Les histoires viennent à l’esprit pour qu’on les raconte. Il arrive que les tableaux fassent de même.

En 2015, paraissait en anglais, chez Verso, Portraits de John Berger. Très vite, chez les afficionados de l’auteur anglais, ce livre allait devenir une référence centrale, une sorte d’absolu, que l’annonce de la mort de l’auteur, en 2017, n’allait faire que renforcer. Pensé par l’éditeur Tom Overton, Portraits n’est pas à proprement parler un livre de John Berger. Il reprend, en suivant la chronologie de l’histoire de l’art – des peintures de la grotte Chauvet à l’artiste syrienne Rand Mdah – un choix important – la chose pèse ses 662 pages – des textes écrits par l’anglais sur l’art tout au long de sa prolifique carrière. Mais Tom Overton ne s’est pas contenté de reprendre et rassembler des articles de John Berger. On n’est ni dans l’anthologie ni dans le simple recueil de textes critiques.

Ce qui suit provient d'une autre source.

Lemma normal_tape (d n : nat) : forall g,
  random.tape (snd (random.normal d n g)) = random.tape g /\
  random.cursor (snd (random.normal d n g)) = (random.cursor g + d * n)%nat /\
  forall t j, (t < d)%nat -> (j < n)%nat ->
    entry (fst (random.normal d n g)) t j
    = random.tape g (random.cursor g + t * n + j).
Proof.
  induction d as [|d IH]; intros g.
  - simpl. repeat split; lia.
  - simpl. destruct (normal_1d_tape n g) as (Ht1 & Hc1 & Hv1).
    destruct (random.normal_1d n g) as [r g1]. simpl in Ht1, Hc1, Hv1.
    destruct (IH g1) as (Ht & Hc & Hv).
    destruct (random.normal d n g1) as [rs g2]. simpl in *.
    split; [congruence|]. split; [lia|].
    intros [|t] j Ht' Hj.
    + unfold entry. simpl. rewrite Hv1 by exact Hj. f_equal. lia.
    + change (entry (r :: rs) (S t) j) with (entry rs t j).
      rewrite Hv by lia. rewrite Ht1, Hc1. f_equal. lia.
Qed.

Lemma generator_at_tape (self : MonteCarlo) (g : random.RandomState)
    (s : nat) :
  random.tape (generator_at self g s) = random.tape g /\
  random.cursor (generator_at self g s)
  = (random.cursor g
     + s * (Z.to_nat (projected_days self) * length (stocks_list self)))%nat.
Proof.
  unfold generator_at. induction s as [|s [IHt IHc]].
  - simpl. split; [reflexivity|lia].
  - simpl Nat.iter.
    destruct (normal_tape (Z.to_nat (projected_days self))
                (length (stocks_list self))
                (Nat.iter s
                   (fun g' => snd (random.normal
                                     (Z.to_nat (projected_days self))
                                     (length (stocks_list self)) g')) g))
      as (Ht & Hc & _).
    split; [congruence|]. rewrite Hc, IHc. lia.
Qed.

Lemma scenarios_loop_generator (self : MonteCarlo) :
  forall k a g P F P' F' g',
  scenarios_loop self (seq a k) g P F = Ok (P', F', g') ->
  g' = generator_at self g k.
Proof.
  unfold generator_at.
  induction k as [|k IH]; intros a g P F P' F' g' H.
  - simpl in H. inversion H. reflexivity.
  - simpl in H.
    destruct (random.normal _ _ g) as [rpdf g1] eqn:En.
    destruct (scenario_wealth self rpdf) as [w|]; simpl in H; [|discriminate].
    destruct (last_row_item _ a) as [x|]; simpl in H; [|discriminate].
    apply IH in H. rewrite H, Nat.iter_succ_r, En. reflexivity.
Qed.

Lemma simulating_scenarios_generator (self self' : MonteCarlo)
    (g g' : random.RandomState) (P : list (list R)) :
  simulating_scenarios self g = Ok (P, self', g') ->
  g' = generator_at self g (Z.to_nat (simulations self)).
Proof.
  unfold simulating_scenarios.
  destruct ((projected_days self <? 0) || (simulations self <? 0))%Z;
    [discriminate|].
  destruct (scenarios_loop self _ g _ _) as [[[P0 F0] g0]|] eqn:HL; simpl;
    [|discriminate].
  intros H. inversion H; subst.
  apply (scenarios_loop_generator _ _ _ _ _ _ _ _ _ HL).
Qed.

(** X12. A successful run of [S] scenarios, [D] days and [N] tickers reads
    exactly the next [S * D * N] draws of the generator; scenario [s] reads
    its own block of [D * N] draws, row by row, so no draw is shared
    between scenarios. *)
Theorem run_reads_disjoint_draws (self self' : MonteCarlo)
    (g g' : random.RandomState) (P : list (list R)) :
  simulating_scenarios self g = Ok (P, self', g') ->
  let d := Z.to_nat (projected_days self) in
  let n := length (stocks_list self) in
  random.tape g' = random.tape g /\
  random.cursor g'
  = (random.cursor g + Z.to_nat (simulations self) * (d * n))%nat /\
  forall s t j,
    (s < Z.to_nat (simulations self))%nat -> (t < d)%nat -> (j < n)%nat ->
    entry (scenario_noise self g s) t j
    = random.tape g (random.cursor g + s * (d * n) + t * n + j).
Proof.
  intros Hrun d n.
  rewrite (simulating_scenarios_generator _ _ _ _ _ Hrun).
  destruct (generator_at_tape self g (Z.to_nat (simulations self)))
    as [Ht Hc].
  split; [exact Ht|]. split; [exact Hc|].
  intros s t j Hs Ht' Hj. unfold scenario_noise.
  destruct (normal_tape d n (generator_at self g s)) as (_ & _ & Hv).
  fold d n. rewrite Hv by assumption.
  destruct (generator_at_tape self g s) as [-> ->]. reflexivity.
Qed.

Lemma run_reads_disjoint_draws_witness :
  exists P self' g',
    simulating_scenarios (Sample.engine Sample.one_asset 2 3) Sample.quiet
    = Ok (P, self', g') /\
    random.tape g' = random.tape Sample.quiet /\
    random.cursor g' = (random.cursor Sample.quiet + 2 * (3 * 1))%nat /\
    forall s t j, (s < 2)%nat -> (t < 3)%nat -> (j < 1)%nat ->
      entry (scenario_noise (Sample.engine Sample.one_asset 2 3)
                            Sample.quiet s) t j
      = random.tape Sample.quiet
          (random.cursor Sample.quiet + s * (3 * 1) + t * 1 + j).
Proof.
  destruct sample_run_ok as (P & self' & g' & Hrun).
  exists P, self', g'. split; [exact Hrun|].
  apply (run_reads_disjoint_draws _ _ _ _ _ Hrun).
Defined.
(** [custom_paged_search] passes the caller's variables on as they are,
    next to [page] and [perPage] (1 and 50 when left out), with the paged
    query. *)
Theorem custom_paged_search_passes_variables page perPage variables :
  (∀ k, k ∈ ["self"; "query"; "page"; "perPage"] → variables !! k = None) →
  queries_sent net (custom_paged_search self page perPage variables)
    = [JStr MEDIA_PAGED] ∧
  ∃ out,
    outgoing_variables net (custom_paged_search self page perPage variables)
      = [out] ∧
    out !! "page" = Some (arg (JInt 1) page) ∧
    out !! "perPage" = Some (arg (JInt 50) perPage) ∧
    ∀ k, k ≠ "page" → k ≠ "perPage" → out !! k = variables !! k.
Proof.
  intros Hfree.
  assert (sent net (custom_paged_search self page perPage variables)
          = [request_body MEDIA_PAGED
               (<["page" := arg (JInt 1) page]>
                  (<["perPage" := arg (JInt 50) perPage]> variables))]) as Hsent.
  { unfold custom_paged_search, star_kwargs.
    rewrite star_kwargs_free, bind_Ret by (intros; apply Hfree; set_solver).
    rewrite sent_bind_silent by solve_silent.
    unfold _paged_request, star_kwargs.
    rewrite star_kwargs_free, bind_Ret by (intros; apply Hfree; set_solver).
    apply wrapped_request_sent; [|solve_silent].
    intros k Hk. rewrite !lookup_insert_ne by set_solver.
    apply Hfree. set_solver. }
  unfold queries_sent, outgoing_variables. rewrite Hsent.
  split; [reflexivity|]. eexists. split; [reflexivity|].
  split; [by simplify_map_eq|]. split; [by simplify_map_eq|].
  intros k ? ?. by rewrite !lookup_insert_ne.
Qed.

(** A variable named [query] collides with the first parameter of
    [_request]: [custom_paged_search] raises [TypeError] and sends nothing. *)
Theorem query_variable_collides page perPage variables :
  is_Some (variables !! "query") →
  run net (custom_paged_search self page perPage variables)
    = ([], Raised TypeError).
Proof.
  intros Hq. unfold custom_paged_search, star_kwargs.
  destruct (existsb _ _); [done|]. rewrite bind_Ret.
  unfold _paged_request, star_kwargs.
  destruct (existsb _ _); [done|]. rewrite bind_Ret.
  unfold _request, star_kwargs.
  assert (existsb
            (λ k, bool_decide
                    (is_Some ((<["page" := arg (JInt 1) (Some (arg (JInt 1) page))]>
                                 (<["perPage" := arg (JInt 50)
                                                   (Some (arg (JInt 50) perPage))]>
                                    variables)) !! k)))
            ["self"; "query"] = true) as ->; [|done].
  apply existsb_exists. exists "query". split; [cbn; auto|].
  apply bool_decide_eq_true. by rewrite !lookup_insert_ne.
Qed.
End Sent.

(** ** Malformed error members and unchecked data *)

Section Unchecked.
Context {queries : query_module} (net : network) (self : Client).

(** An [errors] member of another shape than the service's fails before any
    classification: a first entry that is no object, such as a bare
    message string, is a [TypeError], and a non-empty object in place of
    the array is [KeyError(0)]. *)
Theorem malformed_errors_member query variables m :
  responded net (_request self query variables) (JObj m) →
  (∀ first rest,
     m !! "errors" = Some (JArr (first :: rest)) →
     (∀ e, first ≠ JObj e) →
     result net (_request self query variables) = Raised TypeError) ∧
  (∀ e,
     m !! "errors" = Some (JObj e) →
     size e ≠ 0%nat →
     result net (_request self query variables) = Raised (KeyError (JInt 0))).
Proof.
  intros Hresp. split.
  - intros first rest Herr Hshape.
    rewrite (request_raises _ _ _ _ _ _ _ Hresp Herr).
    destruct first; try done. by destruct (Hshape m0).
  - intros e Herr Hsize. destruct Hresp as (r & Hrecv & Hjson).
    unfold _request, star_kwargs in *.
    destruct (existsb _ _); [done|]. cbn in Hrecv |- *.
    apply received_Post in Hrecv as (_ & -> & _); [|solve_silent].
    rewrite Hjson.
    destruct (eq_str _ _); cbn; rewrite Herr; cbn;
      by rewrite bool_decide_eq_false_2.
Qed.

Avec le consentement de l’auteur anglais, l’éditeur a ponctionné, fragmenté, agencé, parfois découpé, dans l’ensemble de l’œuvre. Littéralement, dans l’œuvre, il a composé une autre. Quoi de plus logique quand on connait l’appétence de Berger lui-même pour le fragment et son remploi à d’autres fins, que de donner accès à son œuvre via le rapiéçage.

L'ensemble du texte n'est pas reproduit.